Tuesday, December 12, 2006

Fish Tycoon - a really dumb review

(Originally posted on Tuesday, December 12, 2006 by Cathy)

I've been playing Fish Tycoon lately. The basic premise is that you've got an aquarium simulator and can breed the various fish to "discover" 400 fish species, including 7 magic fish. So far, I have discovered 66 fish species, including one of the magic ones. (I deserve no credit for the magic one, since it hatched from a starter egg.)

I was poking around looking for a discussion/FAQ of fish tycoon breeding, when I found this USA Today review. According to the reviewer, Jinny Gudmundsen, kids can learn about both genetics and fish breeding from this game.

Um, yeah, right.

Now, I'm no expert on fish genetics, but there's something pretty um... fishy here.

It's a minor quibble, but all Fish Tycoon fish are apparently simultaneous hermaphrodites. (Meaning they're both male and female at the same time.) Now, that's not totally crazy for fish, although sequential hermaphrodites are more common. (Meaning, the fish starts out male and switches later, or vice versa.) Anyway, as it works in Fish Tycoon, you can impregnate any fish with any other fish - fish gender is apparently unimportant. I guess I don't blame the game designers too much for making all of the fish simultaneous hermaphrodites, although I'm really not sure how I'd explain that to the kids the reviewer recommends this game for.

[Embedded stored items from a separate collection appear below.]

(* ===== verification/WalSegment.v ===== *)
(** WAL segments (internal/pg/walsink/manifest.go, push.go and the size helpers
    of walsink.go): names, sizes, manifests, the exclusive commit of a segment
    manifest and the archiving of auxiliary files. *)
From S2P Require Import Prelude GoString Storage Worm Commit Lsn Timeline Hash.
From Stdlib Require Import Ascii.

Local Open Scope string_scope.
Local Open Scope Z_scope.
#[local] Arguments String.append : simpl nomatch.

(** ** Sizes *)

Definition DefaultSegmentSize : Z := 16 * 1024 * 1024.
Definition MinSegmentSize : Z := Z.shiftl 1 20.
Definition MaxSegmentSize : Z := Z.shiftl 1 30.

Definition ValidSegmentSize (s : Z) : bool :=
  (MinSegmentSize <=? s) && (s <=? MaxSegmentSize) && (Z.land s (s - 1) =? 0).

Definition NormSegmentSize (s : Z) : Z := if s <=? 0 then DefaultSegmentSize else s.

Definition pipelineDepth : Z := 16.
Definition pipelineBufferBudget : Z := Z.shiftl 256 20.
Definition batchCap : Z := 16.

Definition pipelineDepthFor (segSize : Z) : Z :=
  let d := pipelineBufferBudget / NormSegmentSize segSize in
  if d <? 2 then 2 else if pipelineDepth <? d then pipelineDepth else d.

Definition SegmentsPerLog (segmentSize : Z) : Z :=
  let per := 0x100000000 / u64 (NormSegmentSize segmentSize) in
  if 0 <? per then per else 1.

(** ** Names *)

(** ["%08X"] of a [uint32]. *)
Definition hex8 (z : Z) : string := hexFixed 8 z.

Definition SegmentFileName (timeline segNum segmentSize : Z) : string :=
  let perLog := SegmentsPerLog segmentSize in
  hex8 timeline ++ hex8 (u32 (segNum / perLog)) ++ hex8 (u32 (segNum mod perLog)).

(** [strconv.ParseUint(s, 16, 32)] of eight bytes. *)
Definition parse_hex8 (s : string) : option Z := hexParse 0 s.

Definition ParseSegmentName (name : string) (segmentSize : Z) : option (Z * Z) :=
  if negb (String.length name =? 24)%nat then None
  else
    match parse_hex8 (stake 8 name), parse_hex8 (stake 8 (sdrop 8 name)),
          parse_hex8 (stake 8 (sdrop 16 name)) with
    | Some t, Some logID, Some segLo =>
        Some (t, u64 (logID * SegmentsPerLog segmentSize + segLo))
    | _, _, _ => None
    end.

Definition SegmentPath (deployment : string) (timeline : Z) (segmentName : string) : string :=
  "wal/" ++ deployment ++ "/" ++ hex8 timeline ++ "/" ++ TrimSuffix segmentName ".json" ++ ".json".

(** ** Manifests *)

Record ChunkRef := { ref_Hash : Hash; ref_Offset : Z; ref_Len : Z }.

#[export] Instance ChunkRef_eq_dec : EqDecision ChunkRef.
Proof. solve_decision. Defined.

Record EncryptionInfo := {
  Scheme : string;
  KEKRef : string;
  WrappedDEK : string;
  EnvelopeVersion : Z
}.

Definition seg_schema : string := "pg_hardstorage.wal_segment.v1".

Record SegmentManifest := {
  sm_Schema : string;
  sm_Deployment : string;
  sm_SystemIdentifier : string;
  sm_Timeline : Z;
  sm_SegmentNumber : Z;
  sm_SegmentName : string;
  sm_StartLSN : string;
  sm_EndLSN : string;
  sm_SegmentSize : Z;
  sm_Chunks : list ChunkRef;
  sm_CreatedAt : time;
  sm_Encryption : option EncryptionInfo
}.

(** The loop of [ChunkRefsEqual]. *)
Fixpoint refs_equal (a b : list ChunkRef) : bool :=
  match a, b with
  | [], [] => true
  | x :: a, y :: b =>
      (ref_Hash x =? ref_Hash y) && (ref_Offset x =? ref_Offset y) &&
      (ref_Len x =? ref_Len y) && refs_equal a b
  | _, _ => false
  end.

Definition ChunkRefsEqual (a b : list ChunkRef) : bool :=
  if negb (length a =? length b)%nat then false else refs_equal a b.

Inductive seg_err :=
| SE_Commit (e : commit_err)
| SE_ReadFailed (e : option serr)
| SE_SystemIdentifier (existing ours : string)
| SE_Content
| SE_NotASegmentFile
| SE_FileTooLarge (size max : Z)
| SE_EmptyDeployment.

Section manifests.
Context `{Codec string SegmentManifest}.

Definition ParseSegmentManifest (raw : string) : option SegmentManifest :=
  match decode raw with
  | None => None
  | Some m => if negb (String.eqb (sm_Schema m) seg_schema) then None else Some m
  end.

Definition verifyExistingManifest (key : string) (m : SegmentManifest)
    : prog string (result seg_err unit) :=
  let* r := sGet key in
  match r with
  | Err e => Ret (Err (SE_ReadFailed (Some e)))
  | Ok body =>
      match ReadAllLimited body MaxMetadataBytes with
      | None => Ret (Err (SE_ReadFailed None))
      | Some body =>
          match ParseSegmentManifest body with
          | None => Ret (Err (SE_ReadFailed None))
          | Some existing =>
              if negb (String.eqb (sm_SystemIdentifier existing) (sm_SystemIdentifier m))
              then Ret (Err (SE_SystemIdentifier (sm_SystemIdentifier existing) (sm_SystemIdentifier m)))
              else if negb (ChunkRefsEqual (sm_Chunks existing) (sm_Chunks m))
              then Ret (Err SE_Content)
              else Ret (Ok ())
          end
      end
  end.

Definition manifest_key (m : SegmentManifest) : string :=
  SegmentPath (sm_Deployment m) (sm_Timeline m) (sm_SegmentName m).

Definition commitManifestStandalone (caps : Capabilities) (worm : option WORMPolicy)
    (suffix : string) (m : SegmentManifest) : prog string (result seg_err unit) :=
  let body := encode m in
  let key := manifest_key m in
  let* opts := put_options worm (size_of body) in
  let* c := CommitExclusive caps suffix key body (size_of body) opts in
  match c with
  | Ok _ => Ret (Ok ())
  | Err e => if commit_is e ErrAlreadyExists then verifyExistingManifest key m
             else Ret (Err (SE_Commit e))
  end.
End manifests.

(** ** Auxiliary files *)

Inductive AuxiliaryFileKind := AuxiliaryNone | AuxiliaryBackup | AuxiliaryHistory | AuxiliaryPartial.

Definition ClassifyArchiveInput (name : string) : AuxiliaryFileKind :=
  if HasSuffix name ".backup" then AuxiliaryBackup
  else if HasSuffix name ".history" then AuxiliaryHistory
  else if HasSuffix name ".partial" then AuxiliaryPartial
  else AuxiliaryNone.

(** The timeline a name starts with, upper-cased; [""] when it has none. *)
Definition parseLeadingTimeline (name : string) : string :=
  if (String.length name <? 8)%nat then ""
  else match hexParse 0 (stake 8 name) with
       | Some tli => hex8 tli
       | None => ""
       end.

Definition AuxiliaryFilePath (deployment basename : string) (kind : AuxiliaryFileKind) : string :=
  match kind with
  | AuxiliaryBackup | AuxiliaryPartial =>
      let tli := parseLeadingTimeline basename in
      if String.eqb tli "" then "wal/" ++ deployment ++ "/unknown/" ++ basename
      else "wal/" ++ deployment ++ "/" ++ tli ++ "/" ++ basename
  | AuxiliaryHistory => "wal/" ++ deployment ++ "/history/" ++ basename
  | AuxiliaryNone => ""
  end.

Definition MaxAuxiliaryFileSize : Z := 64 * 1024.

Definition maxAuxiliaryFileSize (kind : AuxiliaryFileKind) : Z :=
  match kind with AuxiliaryPartial => MaxSegmentSize | _ => MaxAuxiliaryFileSize end.

(** [readAuxiliaryFile] of a file with the given contents. *)
Definition readAuxiliaryFile (contents : string) (max : Z) : result seg_err string :=
  if max <? size_of contents then Err (SE_FileTooLarge (size_of contents) max) else Ok contents.

Definition verifyExistingAuxiliaryFile (key body : string) : prog string (result seg_err unit) :=
  let* r := sGet key in
  match r with
  | Err e => Ret (Err (SE_ReadFailed (Some e)))
  | Ok b =>
      match ReadAllLimited b MaxAuxiliaryFileSize with
      | None => Ret (Err (SE_ReadFailed None))
      | Some existing =>
          if negb (String.eqb existing body) then Ret (Err SE_Content) else Ret (Ok ())
      end
  end.

(** [base] is the file's base name, [contents] its bytes. *)
Definition PushAuxiliaryFile (caps : Capabilities) (worm : option WORMPolicy)
    (suffix deployment base contents : string) : prog string (result seg_err string) :=
  if String.eqb deployment "" then Ret (Err SE_EmptyDeployment)
  else
    let kind := ClassifyArchiveInput base in
    match kind with
    | AuxiliaryNone => Ret (Err SE_NotASegmentFile)
    | _ =>
        match readAuxiliaryFile contents (maxAuxiliaryFileSize kind) with
        | Err e => Ret (Err e)
        | Ok body =>
            let key := AuxiliaryFilePath deployment base kind in
            let* opts := put_options worm (size_of body) in
            let* c := CommitExclusive caps suffix key body (size_of body) opts in
            match c with
            | Ok _ => Ret (Ok key)
            | Err e =>
                if commit_is e ErrAlreadyExists then
                  let* v := verifyExistingAuxiliaryFile key body in
                  match v with Ok _ => Ret (Ok key) | Err e => Ret (Err e) end
                else Ret (Err (SE_Commit e))
            end
        end
    end.

(** ** Reading the cluster's identity off a segment *)

(** A little-endian number of [n] bytes from offset [off]. *)
Fixpoint le_bytes (n : nat) (s : string) : Z :=
  match n, s with
  | S n, String c s => byte_of c + 256 * le_bytes n s
  | _, _ => 0
  end.

(** [ReadSystemIdentifierFromSegment] of a file with the given contents. *)
Definition ReadSystemIdentifierFromSegment (contents : string) : option string :=
  if (String.length contents <? 32)%nat then None
  else
    let xlpInfo := le_bytes 2 (sdrop 2 contents) in
    if Z.land xlpInfo 2 =? 0 then None
    else
      let sysID := le_bytes 8 (sdrop 24 contents) in
      if sysID =? 0 then None else Some (FormatUint sysID).

(** [readSegmentFile] of a file with the given contents. *)
Definition readSegmentFile (contents : string) (wantSize : Z) : option string :=
  if negb (size_of contents =? wantSize) then None else Some contents.

(** ** Sizes: facts *)

Lemma NormSegmentSize_pos s : 0 < NormSegmentSize s.
Proof. unfold NormSegmentSize, DefaultSegmentSize. destruct (Z.leb_spec s 0); lia. Qed.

My larger complaint is that the genetics are totally botched. Each fish has two characteristics: the fin, and the body, with 20-ish choices for each. Ok, so far so good, two is simple, but that's enough. Here's where it gets weird. Fish Tycoon fish are apparently all homozygous, even where that's impossible. If you breed two different fish together, all of the offspring are identical to each other (and often radically different from either parent). That's ok if you suppose the parents were homozygous. (Example from humans: someone with two blue eye genes has kids with someone with two brown eye genes - all their kids have brown eyes, since all the kids get one blue and one brown gene, and brown's dominant.) BUT, if you take the identical-looking offspring of those different parents (which really -must- be heterozygous) and you breed THEM to each other, you get offspring that look exactly like their parents. That's just wrong. (Going back to the eye example, some of those humans' grandkids will have blue eyes and some will have brown.) There's no way I can pervert Mendelian genetics or even non-Mendelian genetics to make that one work, unless you get into some really bizarre (and mostly speculative) weirdness about killer genes.

While I'm picking on genetics, these nominal 400 different "species" of fish are all able to cross-breed, with fertile offspring. (Assuming the offspring survive. Realistically enough, some offspring don't survive.) The offspring of crosses between two fish with different bodies and fins are very different in appearance from either parent, with really no traits from either. That's pretty extreme, although it does make it easier to tell one set of pixels from another. But where things go wrong (again) is here. If fish species A and fish species B mate to produce fish species C, quite often fish species C and fish species A can mate to produce fish species B, and B and C produce A. I can't figure that one out.

So what do we have? A genetic system that doesn't resemble real genetics much at all, or if it does, only resembles the weirder bits of real genetics. This is not a game to teach kids genetics.

And now, if you'll excuse me, I've got to go check on my fish.